#### TASK MATERIAL ####

(* ===== verification/SyncOrchestrator.v ===== *)
(** * Syncing conversations

    flare-sync-orchestrator/src/application/handlers/sync_orchestration_handler.rs:
    [single_conversation_sync] and [multi_conversation_sync] with the authorization of a
    read, over the ports of application/ports.rs. A port is a function of its arguments,
    which may fail; the model of the storage reader is one implementation of it
    ([reader_port], as infrastructure/rpc/sync_adapters.rs calls it). *)

From S2P Require Import Prelude.
From S2P Require Import Slices.
From S2P Require Import Tenant.
From S2P Require Import StorageReader.
From S2P Require Import Submission.
From S2P Require Import Proto.
From S2P Require Import SyncPages.
From stdpp Require Import base gmap list strings.
From Stdlib Require Import Lia ZArith.

Local Open Scope Z_scope.

(** ** Ports *)

(** The conversation of a detail, if there is one. *)
Record ConversationSyncPort := mkConversationPort {
  conversation_detail : Ctx -> string -> result (option string);
}.

(** A window: the conversation, its messages and the last number. *)
Record StorageReadPort := mkStoragePort {
  port_messages_by_seq : Ctx -> string -> Z -> Z -> Z -> string -> result (list Message);
  port_message_head : Ctx -> string -> result Z;
  port_message_windows : Ctx -> list (string * Z) -> Z -> bool -> string -> result (list (string * list Message * Z));
}.

(** [GrpcSyncAdapters] calling the reader; [extract_seq_from_message] of the last message. *)
Definition window_last_seq (messages : list Message) : Z := default 0 (conversation_seq <$> last messages).

Definition reader_port (db : Tables) (down : option FlareError) (now : Z) (mark protect : Ctx -> list Message -> list Message)
    : StorageReadPort :=
  mkStoragePort
    (fun ctx c after before limit user =>
       StorageReader.query_messages_by_seq db down now mark protect ctx c after before limit user false)
    (fun ctx c => StorageReader.get_conversation_message_head db down ctx c)
    (fun ctx targets limit newest user =>
       windows ← StorageReader.query_conversations_message_windows db down now mark protect ctx targets limit newest user false;
       Ok ((fun w : string * list Message => (w.1, w.2, window_last_seq w.2)) <$> (windows : list (string * list Message)))).

(** ** Requests *)

Record SingleConversationSync := mkSingle {
  single_conversation_id : string;
  after_conversation_seq : Z;
  before_conversation_seq : Z;
  single_limit : Z;
  single_cursor : string;
}.

Record SingleConversationSyncRes := mkSingleRes {
  res_conversation_id : string;
  res_page : ContiguousSyncPage;
}.

Record MultiConversationSync := mkMulti {
  multi_conversation_ids : list string;
  last_conversation_seq_per_conversation : gmap string Z;
  limit_per_conversation : Z;
}.

Record MultiConversationSyncRes := mkMultiRes {
  slices : list (string * ContiguousSyncPage);
  max_conversation_seq_per_conversation : gmap string Z;
  multi_has_more : bool;
}.

(** [u64 as i64] and back. *)
Definition as_i64 (z : Z) : Z := if z <=? i64_max then z else z - 2 ^ 64.
Definition as_u64 (z : Z) : Z := z mod 2 ^ 64.

Definition MAX_MULTI_SYNC_CONVERSATIONS : nat := 100.

Definition no_page : ContiguousSyncPage := mkPage [] 0 "" false.

Definition require_nonempty_conversation_id (c : string) : result unit :=
  if Str.is_blank c
  then Err (mkError InvalidParameter "conversation_id 不能为空" None [("field", "conversation_id")]) else Ok ().

Definition snapshot_tenant (ctx : Ctx) : result string :=
  match normalize_optional_tenant_id (ctx_tenant_id ctx) with
  | Some t => Ok t
  | None => Err (flare_err InvalidParameter "tenant required for a sync snapshot")
  end.

Definition sync_read_access_denied : FlareError := flare_err PermissionDenied "conversation access denied".

Definition sync_inbox_conversation_id (user : string) : string := SYNC_INBOX_CONVERSATION_PREFIX +:+ Str.trim user.

(** A missing conversation is not told from one the caller may not read. *)
Definition hide_existence (e : FlareError) : FlareError :=
  if bool_decide (err_code e = MessageNotFound) || bool_decide (err_code e = UserNotFound)
     || bool_decide (err_code e = PermissionDenied)
  then sync_read_access_denied else e.

Section Handler.
Context (conversations : ConversationSyncPort) (storage : StorageReadPort).

(** [authorize_conversation_sync_read]: whether the conversation is the caller's own inbox. *)
Definition authorize_conversation_sync_read (ctx : Ctx) (user_id conversation_id : string) : result bool :=
  _ ← snapshot_tenant ctx;
  match ctx_user_id ctx with
  | Some authenticated_user =>
      if Str.is_blank authenticated_user
      then Err (flare_err AuthenticationRequired "authenticated user required for sync")
      else if bool_decide (authenticated_user <> user_id) then Err sync_read_access_denied
      else if is_sync_inbox_conversation_id conversation_id then
        if bool_decide (conversation_id <> sync_inbox_conversation_id authenticated_user)
        then Err sync_read_access_denied else Ok true
      else
        match conversation_detail conversations ctx conversation_id with
        | Err e => Err (hide_existence e)
        | Ok (Some c) => if bool_decide (c <> conversation_id) then Err sync_read_access_denied else Ok false
        | Ok None => Err sync_read_access_denied
        end
  | None => Err (flare_err AuthenticationRequired "authenticated user required for sync")
  end.

(** A head that cannot be read is the position of the client. *)
Definition conversation_head_max_seq (ctx : Ctx) (conversation_id : string) (fallback_seq : Z) : Z :=
  match port_message_head storage ctx conversation_id with
  | Ok max_seq => Z.max (Z.max max_seq fallback_seq) 0
  | Err _ => Z.max fallback_seq 0
  end.

(** The page of history before a number. *)
Definition backfill_page (ctx : Ctx) (user_id conversation_id : string) (before_seq limit : Z) : result ContiguousSyncPage :=
  messages ← port_messages_by_seq storage ctx conversation_id 0 (as_i64 before_seq) (limit + 1) user_id;
  let has_more := limit <? Z.of_nat (length messages) in
  let messages := if has_more then drop (length messages - Z.to_nat limit) messages else messages in
  Ok (build_backfill_sync_items messages has_more).

(** The page that follows the position of the client. *)
Definition catch_up_page (ctx : Ctx) (user_id conversation_id cursor : string) (requested_after_seq limit : Z)
    : result ContiguousSyncPage :=
  let head_max_seq := conversation_head_max_seq ctx conversation_id (as_i64 requested_after_seq) in
  let tail := cold_start_tail_after_seq requested_after_seq cursor head_max_seq limit in
  let query_after_seq := default requested_after_seq tail in
  messages ← port_messages_by_seq storage ctx conversation_id (as_i64 query_after_seq) 0 (limit + 1) user_id;
  Ok (match tail with
      | Some _ => build_tail_sync_items messages (as_u64 head_max_seq)
      | None => build_contiguous_sync_items conversation_id requested_after_seq limit messages (as_u64 head_max_seq)
      end).

Definition single_conversation_sync (ctx : Ctx) (user_id : string) (req : SingleConversationSync)
    : result SingleConversationSyncRes :=
  let conversation_id := single_conversation_id req in
  _ ← require_nonempty_conversation_id conversation_id;
  virtual_inbox ← authorize_conversation_sync_read ctx user_id conversation_id;
  if virtual_inbox : bool then Ok (mkSingleRes conversation_id no_page)
  else
    let limit := clamp (single_limit req) 1 500 in
    page ← (if 0 <? before_conversation_seq req
            then backfill_page ctx user_id conversation_id (before_conversation_seq req) limit
            else catch_up_page ctx user_id conversation_id (single_cursor req) (after_conversation_seq req) limit);
    Ok (mkSingleRes conversation_id page).

Definition multi_targets (req : MultiConversationSync) : list (string * Z) :=
  (fun c => (c, as_i64 (default 0 (last_conversation_seq_per_conversation req !! c)))) <$>
    filter (fun c => Str.is_blank c = false) (multi_conversation_ids req).

(** The slice of a window. *)
Definition multi_slice (ctx : Ctx) (limit : Z) (after_by_id : gmap string Z) (window : string * list Message * Z)
    : string * ContiguousSyncPage :=
  let '(c, messages, _) := window in
  if is_sync_inbox_conversation_id c then (c, no_page)
  else
    let after := default 0 (after_by_id !! c) in
    (c, build_contiguous_sync_items c (as_u64 after) limit messages
          (as_u64 (conversation_head_max_seq ctx c after))).

(** The targets that are conversations and the ones that are the caller's inbox. *)
Fixpoint authorize_all (ctx : Ctx) (user_id : string) (targets : list (string * Z)) : result (list bool) :=
  match targets with
  | [] => Ok []
  | (c, _) :: targets' =>
      inbox ← authorize_conversation_sync_read ctx user_id c;
      rest ← authorize_all ctx user_id targets';
      Ok (inbox :: rest)
  end.

Definition multi_conversation_sync (ctx : Ctx) (user_id : string) (req : MultiConversationSync)
    : result MultiConversationSyncRes :=
  if (MAX_MULTI_SYNC_CONVERSATIONS <? length (multi_conversation_ids req))%nat
  then Err (flare_err InvalidParameter "multi sync supports at most 100 conversation IDs")
  else
    let limit := clamp (limit_per_conversation req) 1 500 in
    let targets := multi_targets req in
    if bool_decide (NoDup targets.*1) then
      inboxes ← authorize_all ctx user_id targets;
      let durable := (filter (fun x : (string * Z) * bool => x.2 = false) (zip targets inboxes)).*1 in
      windows ← match durable with
                | [] => Ok []
                | _ => port_message_windows storage ctx durable (limit + 1) false user_id
                end;
      let windows := (windows : list (string * list Message * Z)) ++
        ((fun x : (string * Z) * bool => (x.1.1, [], 0)) <$> filter (fun x : (string * Z) * bool => x.2 = true) (zip targets inboxes)) in
      let after_by_id : gmap string Z := list_to_map targets in
      let pages := multi_slice ctx limit after_by_id <$> windows in
      Ok (mkMultiRes pages
            (foldl (fun m p => <[p.1 := page_max_seq p.2]> m) ∅ pages)
            (existsb (fun p => page_has_more p.2) pages))
    else Err (flare_err InvalidParameter "multi sync conversation IDs must be unique").

End Handler.

(** ** A sync the caller may not make *)

Section Denied.
Context (conversations : ConversationSyncPort) (ctx : Ctx) (user : string).

Lemma authorize_all_denied targets c e :
  c ∈ targets.*1 -> authorize_conversation_sync_read conversations ctx user c = Err e ->
  exists e', authorize_all conversations ctx user targets = Err e'.
Proof.
  induction targets as [|[c' after] targets IH]; cbn; [by intros ?%not_elem_of_nil|].
  intros [<-|Hc]%elem_of_cons Hd; [rewrite Hd; by eexists|].
  destruct (authorize_conversation_sync_read conversations ctx user c') as [b|e']; [|by eexists].
  cbn. destruct (IH Hc Hd) as [e' ->]. by eexists.
Qed.

(** What an answer for a conversation the caller may not read looks like: the detail
    cannot be read, names no conversation, or names another one. *)
Definition unreadable (c : string) : Prop :=
  match conversation_detail conversations ctx c with
  | Err e => err_code e = MessageNotFound \/ err_code e = UserNotFound \/ err_code e = PermissionDenied
  | Ok None => True
  | Ok (Some c') => c' <> c
  end.

Lemma authorize_unreadable c tenant :
  snapshot_tenant ctx = Ok tenant -> ctx_user_id ctx = Some user -> Str.is_blank user = false ->
  is_sync_inbox_conversation_id c = false -> unreadable c ->
  authorize_conversation_sync_read conversations ctx user c = Err sync_read_access_denied.
Proof.
  intros Ht Hu Hb Hi Hc. unfold authorize_conversation_sync_read. rewrite Ht, Hu. cbn.
  rewrite Hb, bool_decide_eq_false_2 by (intros H; by apply H). rewrite Hi. unfold unreadable in Hc.
  destruct (conversation_detail conversations ctx c) as [[c'|]|e]; [by rewrite bool_decide_eq_true_2|done|].
  unfold hide_existence. by destruct Hc as [-> | [-> | ->]].
Qed.

End Denied.

(** A batch that names one conversation the caller may not read is refused, and
    what the refusal says depends on no message of any conversation: it is the same
    whatever the storage holds, for every conversation of the batch. *)
Theorem refused_batches_read_nothing (conversations : ConversationSyncPort) (ctx : Ctx) (user c : string)
    (req : MultiConversationSync) (e : FlareError)
    (Hc : c ∈ multi_conversation_ids req) (Hb : Str.is_blank c = false)
    (Hdenied : authorize_conversation_sync_read conversations ctx user c = Err e) :
  exists e', forall storage, multi_conversation_sync conversations storage ctx user req = Err e'.
Proof.
  unfold multi_conversation_sync. destruct (_ <? _)%nat; [by eexists|]. cbn zeta.
  destruct (bool_decide _); [|by eexists].
  destruct (authorize_all_denied conversations ctx user (multi_targets req) c e) as [e' He']; [|done|].
  - unfold multi_targets. rewrite <- list_fmap_compose. cbn. rewrite list_fmap_id. by apply list_elem_of_filter.
  - exists e'. intros storage. by rewrite He'.
Qed.

(** C40. A caller cannot tell a conversation that does not exist from one it may not
    read: with the tenant and the user of the request in order, a sync of either gives
    the same refusal, whatever else the request asks for and whatever the storage
    holds. *)
Theorem unreadable_conversations_look_alike (conversations : ConversationSyncPort) (ctx : Ctx)
    (user tenant : string) (req : SingleConversationSync)
    (Ht : snapshot_tenant ctx = Ok tenant) (Hu : ctx_user_id ctx = Some user) (Hb : Str.is_blank user = false)
    (Hc : Str.is_blank (single_conversation_id req) = false)
    (Hi : is_sync_inbox_conversation_id (single_conversation_id req) = false)
    (Hun : unreadable conversations ctx (single_conversation_id req)) (storage : StorageReadPort) :
  single_conversation_sync conversations storage ctx user req = Err sync_read_access_denied.
Proof.
  unfold single_conversation_sync, require_nonempty_conversation_id. cbn zeta. rewrite Hc. cbn.
  by rewrite (authorize_unreadable _ _ _ _ tenant).
Qed.

(** ** Examples *)

Definition alice_ctx : Ctx := mkCtx None (Some "alice") None (Some "acme") None.

(** Alice may read [g1]; the service says [g2] is not hers, and knows no other. *)
Definition alice_conversations : ConversationSyncPort := mkConversationPort (fun _ c =>
  if bool_decide (c = "g1") then Ok (Some "g1")
  else if bool_decide (c = "g2") then Err (flare_err PermissionDenied "not a member")
  else Err (flare_err MessageNotFound "no such conversation")).

Definition refused_batch : MultiConversationSync := mkMulti ["g1"; "g2"] ∅ 50.

Definition quiet_storage : StorageReadPort :=
  mkStoragePort (fun _ _ _ _ _ _ => Ok []) (fun _ _ => Ok 0) (fun _ _ _ _ _ => Ok []).

Lemma refused_batches_read_nothing_witness :
  exists e, multi_conversation_sync alice_conversations quiet_storage alice_ctx "alice" refused_batch = Err e.
Proof.
  destruct (refused_batches_read_nothing alice_conversations alice_ctx "alice" "g2" refused_batch sync_read_access_denied)
    as [e He].
  - right. left.
  - reflexivity.
  - reflexivity.
  - exists e. apply He.
Defined.

Lemma unreadable_conversations_look_alike_witness :
  single_conversation_sync alice_conversations quiet_storage alice_ctx "alice" (mkSingle "g2" 0 0 50 "") = Err sync_read_access_denied /\
  single_conversation_sync alice_conversations quiet_storage alice_ctx "alice" (mkSingle "g3" 0 0 50 "") = Err sync_read_access_denied.
Proof.
  split.
  - apply (unreadable_conversations_look_alike alice_conversations alice_ctx "alice" "acme"); try reflexivity.
    right. right. reflexivity.
  - apply (unreadable_conversations_look_alike alice_conversations alice_ctx "alice" "acme"); try reflexivity.
    left. reflexivity.
Defined.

####

→ ASSIGNMENT
Return a word-for-word copy of the lines above from the one holding "limit_per_conversation : Z;" through the one holding "Definition snapshot_tenant (ctx", with both of them included and nothing besides.

→ RESULT OF THIS TASK
  limit_per_conversation : Z;
}.

Record MultiConversationSyncRes := mkMultiRes {
  slices : list (string * ContiguousSyncPage);
  max_conversation_seq_per_conversation : gmap string Z;
  multi_has_more : bool;
}.

(** [u64 as i64] and back. *)
Definition as_i64 (z : Z) : Z := if z <=? i64_max then z else z - 2 ^ 64.
Definition as_u64 (z : Z) : Z := z mod 2 ^ 64.

Definition MAX_MULTI_SYNC_CONVERSATIONS : nat := 100.

Definition no_page : ContiguousSyncPage := mkPage [] 0 "" false.

Definition require_nonempty_conversation_id (c : string) : result unit :=
  if Str.is_blank c
  then Err (mkError InvalidParameter "conversation_id 不能为空" None [("field", "conversation_id")]) else Ok ().

Definition snapshot_tenant (ctx : Ctx) : result string :=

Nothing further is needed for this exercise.